Je suivis les ordres de mon avocat et après quelques minutes, des gouttes de pluie s'écrasaient sur le pare-brise, chassées rapidement par les essuie-glaces qui coupaient régulièrement le silence de l'habitacle.

— Et Charlotte alors ? demandai-je.
— Elle s'est réveillée et n'a aucune séquelle neurologique de sa chute. La dernière chose dont elle se souvient c'est de l'interrogation de mathématiques la veille de l'accident. Mais les médecins n'excluent qu'elle retrouve la mémoire.
— J'évite de me faire de faux-espoirs. Répondis-je froidement.
— Alana, nous faisons tout pour vous sortir de là.
— Je sais, je vous remercie, mais j'ai perdu foi en la justice, pardonnez-moi.

Le reste du trajet était silencieux, même si Nelson avait fait tout ce qu'il pouvait pour me sortir de là, je m'attends toujours à ce qu'on vienne me chercher et me renvoyer en prison, ce sentiment que tout ne va pas s'arranger aussi facilement qu'ils le croient.

Une fois arrivés à mon appartement, je pris mon sac du coffre de la voiture et remercia mon avocat de m'avoir déposé. Quand j'allumai la lumière dans le salon, je contemplais le désordre après le passage de la perquisition, une semaine auparavant. Je me changeais, enfilant un gilet beige confortable avant de m'attaquer au bordel ambiant. Au moment où j'allais ramasser la vaisselle brisée dans la cuisine, quelqu'un sonna à la porte. A peine avais-je ouvert que Viktor me prit dans ses bras tendrement.

— Alie, je suis tellement content de te voir. Tu m'as tellement manqué... soupira-t-il.
— Viktor ! Si tu savais à quel point je suis soulagée d'être sortie !
— Je savais que tu n'allais pas y rester longtemps ! Et cette fois, je vais rester avec toi pour qu'il ne t'arrive rien. Sourit-il en franchissant le seuil.

Il commença à ranger le salon quand une deuxième personne frappa à la porte, cette fois c'était Nathaniel. Quand je le vis, le souvenir de son regard, la dernière fois qu'on s'était vu à Allenwood me revint en tête et j'hésitais.

— Alie...
— Qu'est-ce que tu fais là toi ? demanda Viktor sur un ton brusque derrière moi.
— Viktor ! Et toi qu'est-ce que TOI tu fais la ?
— Je la soutiens, je suis ici pour l'aider !
— Et qu'est-ce que tu crois que je fais ici ? répondit le blondinet en avançant vers l'ex-délinquant.
— Tu ne mérites pas d'être ici, avec elle ! Je suis la seule personne à pouvoir comprendre ce qu'elle vit !
— Tu n'apportes que le malheur toi ! renchérit Nathaniel avec les sourcils froncés. Tu penses qu'elle ne voit pas clair dans ton petit jeu ? Tu fais juste ça pour te rapprocher d'elle ! Combien de fois doit-elle te dire qu'elle ne t'aime pas ?!
— Elle ne t'aime plus, c'est évident ! Tu es égoïste, à ne penser qu'à ta petite personne !
— Alie a besoin de stabilité ! T'as 18 ans, mais t'as aucun diplôme et aucun avenir ! Je peux lui donner ça !
— Nathaniel !! Viktor !! intervins-je. Ça suffit tous les deux. Je suis à peine revenue que je dois subir vos petites disputes !

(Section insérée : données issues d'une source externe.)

Lemma qmaximum_ge (x eps : Q) : eps <= qmaximum x eps.
Proof.
  unfold qmaximum. destruct (Qle_bool eps x) eqn:H.
  - apply Qle_bool_iff. exact H.
  - apply Qle_refl.
Qed.

Lemma qsum_pos (v : vector) :
  v <> [] -> Forall (fun x => 0 < x) v -> 0 < qsum v.
Proof.
  intros Hne Hpos. induction Hpos as [| x v Hx Hv IH]; [congruence |].
  simpl. destruct v as [| y v].
  - simpl. rewrite Qplus_0_r. exact Hx.
  - assert (0 < qsum (y :: v)) by (apply IH; discriminate).
    rewrite <- (Qplus_0_r 0). apply Qplus_lt_le_compat; [exact Hx |].
    apply Qlt_le_weak. assumption.
Qed.

Lemma vdiv_pos (v : vector) (s : Q) :
  0 < s -> Forall (fun x => 0 < x) v -> Forall (fun x => 0 < x) (vdiv v s).
Proof.
  intros Hs Hv. unfold vdiv. apply Forall_map.
  eapply Forall_impl; [| exact Hv]. simpl. intros x Hx.
  unfold Qdiv. apply Qmult_lt_0_compat; [exact Hx |].
  apply Qinv_lt_0_compat. exact Hs.
Qed.

(** Flooring at a positive [eps] and normalising gives rows of positive
    entries that sum to one, whatever the signs in [X]. *)
Lemma floored_rows_are_stochastic (X : matrix) (eps : Q) :
  0 < eps ->
  Forall (fun row => Forall (fun x => 0 < x) row /\ (row <> [] -> qsum row == 1))
         (row_normalize (np_maximum X eps)).
Proof.
  intros Heps. unfold row_normalize, np_maximum.
  apply Forall_map. apply Forall_map. apply Forall_forall. intros row _.
  set (frow := map (fun x => qmaximum x eps) row).
  assert (Hpos : Forall (fun x => 0 < x) frow).
  { unfold frow. apply Forall_map. apply Forall_forall. intros x _.
    eapply Qlt_le_trans; [exact Heps | apply qmaximum_ge]. }
  destruct row as [| x row].
  - split; [constructor | intros H; exfalso; apply H; reflexivity].
  - assert (Hs : 0 < qsum frow) by (apply qsum_pos; [discriminate | exact Hpos]).
    split.
    + apply vdiv_pos; assumption.
    + intros _. apply normalized_row_sums_to_one.
      intros H0. rewrite H0 in Hs. apply (Qlt_irrefl 0). exact Hs.
Qed.

Lemma default_eps_inv (n : Z) (eps : Q) :
  default_eps n = inr eps ->
  n <> 0%Z /\ eps = (1 # 100) * (1 / inject_Z n).
Proof.
  unfold default_eps. destruct (n =? 0)%Z eqn:Hn; intros H.
  - discriminate H.
  - injection H as <-. split; [| reflexivity].
    apply Z.eqb_neq. exact Hn.
Qed.

Lemma default_eps_pos (n : Z) : (0 < n)%Z -> 0 < (1 # 100) * (1 / inject_Z n).
Proof.
  intros Hn. apply Qmult_lt_0_compat; [reflexivity |].
  unfold Qdiv. apply Qmult_lt_0_compat; [reflexivity |].
  apply Qinv_lt_0_compat. replace 0 with (inject_Z 0) by reflexivity.
  rewrite <- Zlt_Qlt. exact Hn.
Qed.

Lemma np_full_inv (r c : Z) (eps : Q) (B : matrix) :
  np_full r c eps = inr B ->
  (0 <= r)%Z /\ (0 <= c)%Z /\ B = repeat (repeat eps (Z.to_nat c)) (Z.to_nat r).
Proof.
  unfold np_full. destruct ((r <? 0) || (c <? 0))%Z eqn:H; intros HB.
  - discriminate HB.
  - injection HB as <-. apply orb_false_iff in H. destruct H as [Hr Hc].
    apply Z.ltb_ge in Hr. apply Z.ltb_ge in Hc. repeat split; assumption.
Qed.

(** ** The assignment [B[:, active_set] = B_conn] *)

Lemma norm_index_ok_inv n s i :
  norm_index n s = inr i -> i = state_of n s /\ (i < n)%nat.
Proof.
  unfold norm_index.
  destruct ((- Z.of_nat n <=? s)%Z && (s <? Z.of_nat n)%Z) eqn:H; intros Hi.
  - injection Hi as <-. split; [reflexivity |].
    apply andb_true_iff in H. destruct H as [H1 H2].
    apply Z.leb_le in H1. apply Z.ltb_lt in H2.
    assert (Hv : valid_state n s) by (unfold valid_state; lia).
    apply (norm_index_valid n s Hv).
  - discriminate Hi.
Qed.

Lemma map_result_norm_index c idx :
  forall js, map_result (norm_index c) idx = inr js ->
             js = map (state_of c) idx /\ Forall (fun j => (j < c)%nat) js.
Proof.
  induction idx as [| a idx IH]; intros js H; simpl in H.
  - injection H as <-. split; [reflexivity | constructor].
  - inv_bind H. inv_bind H. injection H as <-.
    apply norm_index_ok_inv in Ha. destruct Ha as [-> Hlt].
    destruct (IH a1 Ha0) as [-> Hall].
    split; [reflexivity | constructor; assumption].
Qed.

Lemma nth_list_update_neq {A : Type} (l : list A) (i k : nat) (f : A -> A) (d : A) :
  i <> k -> nth k (list_update l i f) d = nth k l d.
Proof.
  revert i k. induction l as [| x l IH]; intros i k Hik; simpl.
  - reflexivity.
  - destruct i as [| i]; destruct k as [| k]; simpl; try reflexivity.
    + congruence.
    + apply IH. congruence.
Qed.

Section AssignRow.
Variable V : matrix.
Variable i : nat.

Lemma write_fold_length kjs :
  forall row, List.length (fold_left (write_column V i) kjs row) = List.length row.
Proof.
  induction kjs as [| kj kjs IH]; intros row; simpl; [reflexivity |].
  rewrite IH. unfold write_column. apply list_update_length.
Qed.

Lemma write_fold_other kjs j :
  ~ In j (map snd kjs) ->
  forall row, nth j (fold_left (write_column V i) kjs row) 0 = nth j row 0.
Proof.
  induction kjs as [| kj kjs IH]; intros Hj row; simpl; [reflexivity |].
  simpl in Hj. rewrite IH by tauto.
  unfold write_column. apply nth_list_update_neq. tauto.
Qed.

Lemma write_fold_written kjs j :
  In j (map snd kjs) ->
  forall row, Forall (fun kj => (snd kj < List.length row)%nat) kjs ->
    exists k, In (k, j) kjs
              /\ nth j (fold_left (write_column V i) kjs row) 0 = broadcast_get V i k.
Proof.
  induction kjs as [| [k0 j0] kjs IH]; intros Hj row Hb; simpl in Hj; [tauto |].
  inversion Hb as [| ? ? Hb0 Hbs]; subst. simpl in Hb0.
  destruct (in_dec Nat.eq_dec j (map snd kjs)) as [Hin | Hout].
  - destruct (IH Hin (write_column V i row (k0, j0))) as (k & Hk & Hv).
    + unfold write_column. simpl.
      eapply Forall_impl; [| exact Hbs]. simpl. intros kj Hkj.
      rewrite list_update_length. exact Hkj.
    + exists k. split; [right; exact Hk | exact Hv].
  - destruct Hj as [Hj | Hj]; [| contradiction]. subst j0.
    exists k0. split; [left; reflexivity |].
    simpl. rewrite write_fold_other by exact Hout.
    unfold write_column. simpl. rewrite nth_list_update by exact Hb0.
    rewrite Nat.eqb_refl. reflexivity.
Qed.
End AssignRow.

Lemma in_combine_seq {A : Type} (l : list A) :
  forall a m k x, In (k, x) (combine (seq a m) l) ->
                  (a <= k)%nat /\ nth_error l (k - a) = Some x.
Proof.
  induction l as [| y l IH]; intros a m k x H.
  - destruct (seq a m); simpl in H; contradiction.
  - destruct m as [| m]; simpl in H; [contradiction |].
    destruct H as [H | H].
    + injection H as <- <-. rewrite Nat.sub_diag. split; [lia | reflexivity].
    + apply IH in H. destruct H as [Hle Hn].
      split; [lia |].
      replace (k - a)%nat with (S (k - S a)) by lia. exact Hn.
Qed.

Lemma map_snd_combine_seq {A : Type} (l : list A) :
  forall a, map snd (combine (seq a (List.length l)) l) = l.
Proof.
  induction l as [| y l IH]; intros a; simpl; [reflexivity |].
  f_equal. apply IH.
Qed.

Lemma mapi_from_length {A B : Type} (f : nat -> A -> B) (l : list A) :
  forall a, List.length (mapi_from a f l) = List.length l.
Proof. induction l as [| x l IH]; intros a; simpl; [reflexivity | f_equal; apply IH]. Qed.

Lemma nth_mapi_from {A B : Type} (f : nat -> A -> B) (l : list A) (d : A) (d' : B) :
  forall a i, (i < List.length l)%nat ->
              nth i (mapi_from a f l) d' = f (a + i)%nat (nth i l d).
Proof.
  induction l as [| x l IH]; intros a i Hi; simpl in Hi; [lia |].
  destruct i as [| i]; simpl.
  - rewrite Nat.add_0_r. reflexivity.
  - rewrite IH by lia. f_equal. lia.
Qed.

Lemma nth_assigned_row V js (B : matrix) i :
  (i < List.length B)%nat ->
  nth i (mapi_from 0 (assign_row V js) B) [] = assign_row V js i (nth i B []).
Proof. intros Hi. apply (nth_mapi_from (assign_row V js) B [] [] 0%nat i Hi). Qed.

(** What the assignment leaves in [B]: the shape is kept, a column that is
    not among the indices keeps its entries, a column among the indices
    holds the entries of one column [k] of the (broadcast) value with
    [idx[k]] that column. *)
Lemma assign_columns_spec c B idx V B0 :
  assign_columns c B idx V = inr B0 ->
  Forall (fun row => List.length row = c) B ->
  let js := map (state_of c) idx in
  map_result (norm_index c) idx = inr js
  /\ List.length B0 = List.length B
  /\ Forall (fun row => List.length row = c) B0
  /\ (forall i j, (i < List.length B)%nat -> ~ In j js ->
                  entry B0 i j = entry B i j)
  /\ (forall i j, (i < List.length B)%nat -> In j js ->
                  exists k, nth_error js k = Some j
                            /\ entry B0 i j = broadcast_get V i k).
Proof.
  intros H HB js. unfold assign_columns in H.
  destruct (broadcasts_to V (List.length B) (List.length idx)); [| discriminate H].
  inv_bind H. injection H as <-.
  destruct (map_result_norm_index c idx a Ha) as [Hjs Hlt].
  subst js. rewrite <- Hjs. clear Hjs.
  split; [exact Ha | split; [apply mapi_from_length | split; [| split]]].
  - apply Forall_forall. intros row Hrow.
    destruct (In_nth _ _ [] Hrow) as (i & Hi & <-).
    rewrite mapi_from_length in Hi.
    rewrite nth_assigned_row by exact Hi.
    unfold assign_row. rewrite write_fold_length.
    rewrite Forall_forall in HB. apply HB. apply nth_In. exact Hi.
  - intros i j Hi Hj. unfold entry.
    rewrite nth_assigned_row by exact Hi.
    unfold assign_row. apply write_fold_other.
    rewrite map_snd_combine_seq. exact Hj.
  - intros i j Hi Hj. unfold entry.
    rewrite nth_assigned_row by exact Hi.
    assert (Hrow : List.length (nth i B []) = c).
    { rewrite Forall_forall in HB. apply HB. apply nth_In. exact Hi. }
    destruct (write_fold_written V i
                (combine (seq 0 (List.length a)) a) j) with (row := nth i B [])
      as (k & Hk & Hv).
    + rewrite map_snd_combine_seq. exact Hj.
    + apply Forall_forall. intros [k0 j0] Hin. simpl.
      apply in_combine_r in Hin. rewrite Forall_forall in Hlt.
      rewrite Hrow. apply Hlt. exact Hin.
    + exists k. apply in_combine_seq in Hk. destruct Hk as [_ Hk].
      rewrite Nat.sub_0_r in Hk. split; [exact Hk |].
      unfold assign_row. exact Hv.
Qed.

(** ** The matrices of the discrete initialiser *)

Lemma nth_row_normalize (X : matrix) (i : nat) :
  nth i (row_normalize X) [] = vdiv (nth i X []) (qsum (nth i X [])).
Proof.
  unfold row_normalize.
  exact (map_nth (fun row => vdiv row (qsum row)) X [] i).
Qed.

Lemma row_normalize_shape (X : matrix) (c : nat) :
  Forall (fun row => List.length row = c) X ->
  List.length (row_normalize X) = List.length X
  /\ Forall (fun row => List.length row = c) (row_normalize X).
Proof.
  intros HX. unfold row_normalize. split; [apply length_map |].
  apply Forall_map. eapply Forall_impl; [| exact HX]. simpl.
  intros row Hrow. unfold vdiv. rewrite length_map. exact Hrow.
Qed.

Lemma entry_repeat (eps : Q) (r c i j : nat) :
  (i < r)%nat -> (j < c)%nat -> entry (repeat (repeat eps c) r) i j = eps.
Proof.
  intros Hi Hj. unfold entry.
  rewrite (nth_repeat_lt _ _ _ _ Hi). apply nth_repeat_lt. exact Hj.
Qed.

Lemma repeat_rows (eps : Q) (r c : nat) :
  Forall (fun row => List.length row = c) (repeat (repeat eps c) r).
Proof.
  apply Forall_forall. intros row Hrow. apply repeat_spec in Hrow. subst row.
  apply repeat_length.
Qed.

(** C5, as the code has it, in exact arithmetic.  Whenever the matrices are
    computed: [B] has one row per hidden state; before renormalisation a
    column that is not in the active set holds the floor
    [eps = 0.01 / MSM.nstates > 0], while a column of the active set holds
    the entries of the metastable distributions as they are, without a
    floor; every row of [B] whose sum is not zero sums to one; every entry
    of [A] is positive and every non-empty row of [A] sums to one, whatever
    the signs of the projected matrix. *)
Theorem initial_matrices_after_repair
        est inv observations (nstates : Z) lag (reversible verbose : bool)
        (A B : matrix) :
  initial_matrices est inv observations nstates lag reversible verbose = inr (A, B) ->
  exists MSM pcca B0,
    msm.estimate_markov_model est observations lag true "largest" = inr MSM
    /\ msm.pcca est MSM nstates = inr pcca
    /\ let n := msm.nstates MSM in
       let eps := (1 # 100) * (1 / inject_Z n) in
       let B_conn := msm.metastable_distributions pcca in
       let js := map (state_of (Z.to_nat n)) (msm.active_set MSM) in
       0 < eps
       /\ expand_B nstates n eps (msm.active_set MSM) B_conn = inr B0
       /\ B = row_normalize B0
       /\ List.length B = Z.to_nat nstates
       /\ (forall i j, (i < Z.to_nat nstates)%nat -> (j < Z.to_nat n)%nat ->
                       ~ In j js -> entry B0 i j = eps)
       /\ (forall i j, (i < Z.to_nat nstates)%nat -> In j js ->
                       exists k, nth_error js k = Some j
                                 /\ entry B0 i j = broadcast_get B_conn i k)
       /\ (forall i, (i < Z.to_nat nstates)%nat ->
                     ~ qsum (nth i B0 []) == 0 -> qsum (nth i B []) == 1)
       /\ Forall (fun row => Forall (fun x => 0 < x) row
                             /\ (row <> [] -> qsum row == 1)) A.
Proof.
  unfold initial_matrices. intros H.
  inv_bind H. rename a into MSM, Ha into HMSM.
  inv_bind H. rename a into pcca, Ha into Hpcca.
  inv_bind H. rename a into eps, Ha into Heps.
  inv_bind H. rename a into B0, Ha into HB0.
  inv_bind H. rename a into X, Ha into HX.
  inv_bind H. clear Ha a. injection H as <- <-.
  exists MSM, pcca, B0.
  split; [exact HMSM | split; [exact Hpcca |]].
  apply default_eps_inv in Heps. destruct Heps as [Hn0 ->].
  cbv zeta.
  pose proof HB0 as Hexp. unfold expand_B in Hexp.
  inv_bind Hexp. rename a into Bfull, Ha into Hfull.
  apply np_full_inv in Hfull. destruct Hfull as (Hr & Hc & ->).
  assert (Hpos : 0 < (1 # 100) * (1 / inject_Z (msm.nstates MSM)))
    by (apply default_eps_pos; lia).
  destruct (assign_columns_spec _ _ _ _ _ Hexp (repeat_rows _ _ _))
    as (_ & Hlen & Hrows & Hother & Hwritten).
  rewrite repeat_length in Hlen, Hother, Hwritten.
  destruct (row_normalize_shape B0 _ Hrows) as [HlenB HrowsB].
  split; [exact Hpos | split; [exact HB0 | split; [reflexivity |]]].
  split; [rewrite HlenB; exact Hlen |].
  split; [| split; [exact Hwritten | split]].
  - intros i j Hi Hj Hout. rewrite (Hother i j Hi Hout).
    apply entry_repeat; assumption.
  - intros i _ Hs. rewrite nth_row_normalize.
    apply normalized_row_sums_to_one. exact Hs.
  - apply floored_rows_are_stochastic. exact Hpos.
Qed.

Ils se turent une seconde en me regardant, j'avais juste besoin d'être seule, d'être dans un endroit où je me sentais en sécurité, pouvoir réfléchir à ce qui allait se passer ; mais non, j'avais deux grands enfants à gérer, qui se battaient pour la reconnaissance de leur mère.

— Nathaniel, rentre chez toi s'il te plaît. Demandai-je au blondinet. Je t'appellerais.

Il resta silencieuse une seconde, attendant une suite qui ne vint pas, il fit quelques pas en arrière sans quitter Viktor des yeux, sa fierté blessée. Quand il claqua la porte, Viktor avait un sourire en coin, un air de triomphe qui me désespéra.

— Rentre chez toi aussi Viktor. J'ai envie et besoin d'être seule.
— Mais je pensais que...
— C'est comme ça. Va-t-en.

Il prit la porte en la claquant derrière lui, me laissant enfin seule... ou presque. A peine était-il parti que quelqu'un d'autre frappa à ma porte, pour la 3ème fois de la soirée. Je levais les yeux au ciel, désespérant trouver la paix. Mais c'étaitCastiel devant moi, son air narquois absent de son visage, remplacé par un sentiment fugace de culpabilité.

— Alie, je suis...
— Nan, ne dis rien Castiel. Mon avocat m'a dit ce que tu avais fait et pourquoi... Je te remercie vraiment et je suis désolée d'avoir douté de toi.

Il me prit dans ses bras mais cette fois, j'acceptais son étreinteet j'étais contente de le voir.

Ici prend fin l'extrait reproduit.